9.21.2005

Zombie Diplomacy

“Are they slow-moving, chief?” a reporter asks the local sheriff early in George Romero’s 1968 cult classic, “Night of the Living Dead.” “Yeah, they’re dead,” the sheriff responds. “They’re all messed up.”

Although both the United Nations and prominent Bush administration officials may be somewhat despoiled and prone to strained lumbering, the two diverge from Romero’s zombies in regards to two key characteristics. They are not literally dead, and, if you are poor and in trouble, they may not be coming for you either.

Two weeks after the disastrously sluggish response to Hurricane Katrina, the President again put one in mind of the undead last week as he spoke before an unprecedented gathering of world leaders at the United Nations in New York. Secretary General Kofi Annan convened the Millennial Summit 2005 not only to revive commitment to the millennium development goals, the most prominent of which is halving world poverty by 2015, but also to propel UN reform. A UN report released just prior to the gathering urged world leaders to aggressive action, warning of “a heavily sign-posted and easily avoidable development failure.” Instead, the most powerful man in the world instructed the assembled 153 heads of state in the finer points of non-committal, UN-style rhetoric.

"We are committed to the Millennium Development Goals,” Bush claimed at one point, perhaps forgetting that his hand-picked UN ambassador, John Bolton, had attempted to expunge any explicit mention of these objectives from a revised UN declaration Bolton had submitted just two weeks prior. As an introduction to his Secretariat colleagues the new ambassador made some 750 changes and amendments to the document UN delegates and administrators had been hammering out since 2000.

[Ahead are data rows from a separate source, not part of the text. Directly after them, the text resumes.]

Definition alter_all (f : OutputState → OutputState) (l : list (N * OutputState)) : list (N * OutputState) :=
  (λ p, (p.1, f p.2)) <$> l.

Definition output_of (n : Niri) (o : N) : option OutputState := get_output o n.(ni_output_state).
Definition on_output (f : OutputState → OutputState) (o : N) (n : Niri) : Niri :=
  set_outputs (alter_output f o n.(ni_output_state)) n.

(** [insert_source] with a fresh token, and [remove]. *)
Definition insert_timer (duration : N) (callback : Callback) (n : Niri) : N * Niri :=
  (n.(ni_next_token),
   MkNiri n.(ni_output_state) n.(ni_lock_state) n.(ni_monitors_active)
     (<[n.(ni_next_token) := (duration, callback)]> n.(ni_timers)) (n.(ni_next_token) + 1)%N n.(ni_confirmed)).
Definition remove_timer (token : N) (n : Niri) : Niri := set_timers (delete token n.(ni_timers)) n.

(** ** Queueing *)
Definition queue_redraw (o : N) (n : Niri) : option Niri :=
  s ← output_of n o;
  Some (on_output (λ s, set_os_redraw_state (redraw_state_queue s.(os_redraw_state)) s) o n).

Definition queue_redraw_all (n : Niri) : Niri :=
  set_outputs (alter_all (λ s, set_os_redraw_state (redraw_state_queue s.(os_redraw_state)) s)
                 n.(ni_output_state)) n.

(** ** Locking *)
Definition is_locked (n : Niri) : bool :=
  match n.(ni_lock_state) with
  | Unlocked | WaitingForSurfaces _ _ => false
  | Locking _ | Locked _ => true
  end.

(** [confirmation.lock()]: the client learns that the session is locked. *)
Definition confirm (lock : SessionLock) (n : Niri) : Niri :=
  MkNiri n.(ni_output_state) (Locked lock) n.(ni_monitors_active) n.(ni_timers) n.(ni_next_token)
    (n.(ni_confirmed) ++ [lock]).

Definition all_locked (n : Niri) : bool :=
  forallb (λ p, bool_decide (p.2.(os_lock_render_state) = RenderLocked)) n.(ni_output_state).

Definition lock_timeout : N := 1000 * 1000000.

(** [alive] is whether the client of the lock that is held still exists. *)
Definition lock (confirmation : SessionLock) (alive : bool) (n : Niri) : Niri :=
  match n.(ni_lock_state) with
  | WaitingForSurfaces _ _ | Locking _ => n
  | Locked _ => if alive then n else confirm confirmation n
  | Unlocked =>
      match n.(ni_output_state) with
      | [] => confirm confirmation n
      | _ =>
          let '(token, n) := insert_timer lock_timeout CbLockDeadline n in
          set_lock_state (WaitingForSurfaces confirmation token) n
      end
  end.

(** A call in another state only logs an error. *)
Definition continue_to_locking (n : Niri) : Niri :=
  match n.(ni_lock_state) with
  | WaitingForSurfaces confirmation deadline_token =>
      let n := remove_timer deadline_token n in
      match n.(ni_output_state) with
      | [] => confirm confirmation n
      | _ => queue_redraw_all (set_lock_state (Locking confirmation) n)
      end
  | _ => n
  end.

Definition surface_ready (s : OutputState) : bool :=
  match s.(os_lock_surface) with Some surface => surface.(ls_mapped) | None => false end.

Definition maybe_continue_to_locking (n : Niri) : Niri :=
  match n.(ni_lock_state) with
  | WaitingForSurfaces _ _ =>
      if forallb (λ p, surface_ready p.2) n.(ni_output_state) then continue_to_locking n else n
  | _ => n
  end.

“As if he had been sleeping for five years,” said University of South Carolina international relations professor Roger Coate, co-author of The United Nations and Changing World Politics, “Mr. Bolton injected a high-level of politicization into the entire consensual process.” A Times editorial extended these sentiments, arguing that the US “bears a disproportionate share” of the failure of the summit meeting .

“There can be no safety in looking away or seeking the quiet life by ignoring the hardship and oppression of others,” the President argued, not in reference to Katrina or to the world’s poor, but to terrorist threats. Yet this is precisely why the UN has pushed so hard for these millennium goals: out of concern for the world’s 2.5 billion still living on $2 day or less, vulnerable not only to biblical floods ala Katrina, but to the ravages of famine, war, and neglect.

Try as it might, however, the listing UN could never single-handedly eradicate poverty in one fell swoop, especially considering its wobbly state. In the last year alone it has suffered through the respectability-draining oil-for-food scandal and failed attempts to streamline its bloated bureaucracy and institute a merit-based approach to hiring and promotion. In recent Times editorials, James Traub and Nader Mousavizadeh both saw the UN as outdated and argued, like Bolton before them, that the Secretariat should be blown up, essentially. Sure, the UN has its faults—from cronyism to corruption to Kafkaesque bureaucracy—but it’s not yet time to put it out of its misery. To paraphrase Winston Churchill: the United Nations is the worst form of international organization, except for all the others.

To wit, the UN assays its central mandate, moving the world towards international peace and security, in two ways. The first is via direct intervention and peace maintenance, which represent after-the-fact band-aid solutions and can often be bumbled (see Rwanda). The other involves hacking at the underlying social and economic roots of extremism and armed conflict via its various stand-alone agencies, which include the World Health Organization, the World Food Programme, and the UN Development Program. These are the very agencies that receive and manage the millennial development monies and have consistently been the organization’s most successful post-Cold War appendages.

Last week’s summit, then, represented both a great diplomatic and a great humanitarian opportunity for the Bush administration. With the majority of world leaders gathered to make progress on poverty and reform, the General Assembly should have been an international relations candy store for the US, especially considering its standing as the primary contributor to the UN’s operating budget. Yet Bush employed zombie diplomacy, ignoring the recommendations of what, for better or worse, is the world’s foremost international body, thus enfeebling both.

Yes, the UN is in need of reform, and at this summit meeting it failed on that count. But Kofi Annan and forward-thinking delegates will continue to push for these vital improvements in the months and years to come. More fundamental to the future of both the United Nations and the world’s poor, however, is the simple decision facing the world’s most powerful nation. The Bush administration can either commit itself to achieving the millennium development goals, thus reasserting UN utility, or continue to sleepwalk as humanity smacks into another avoidable catastrophe.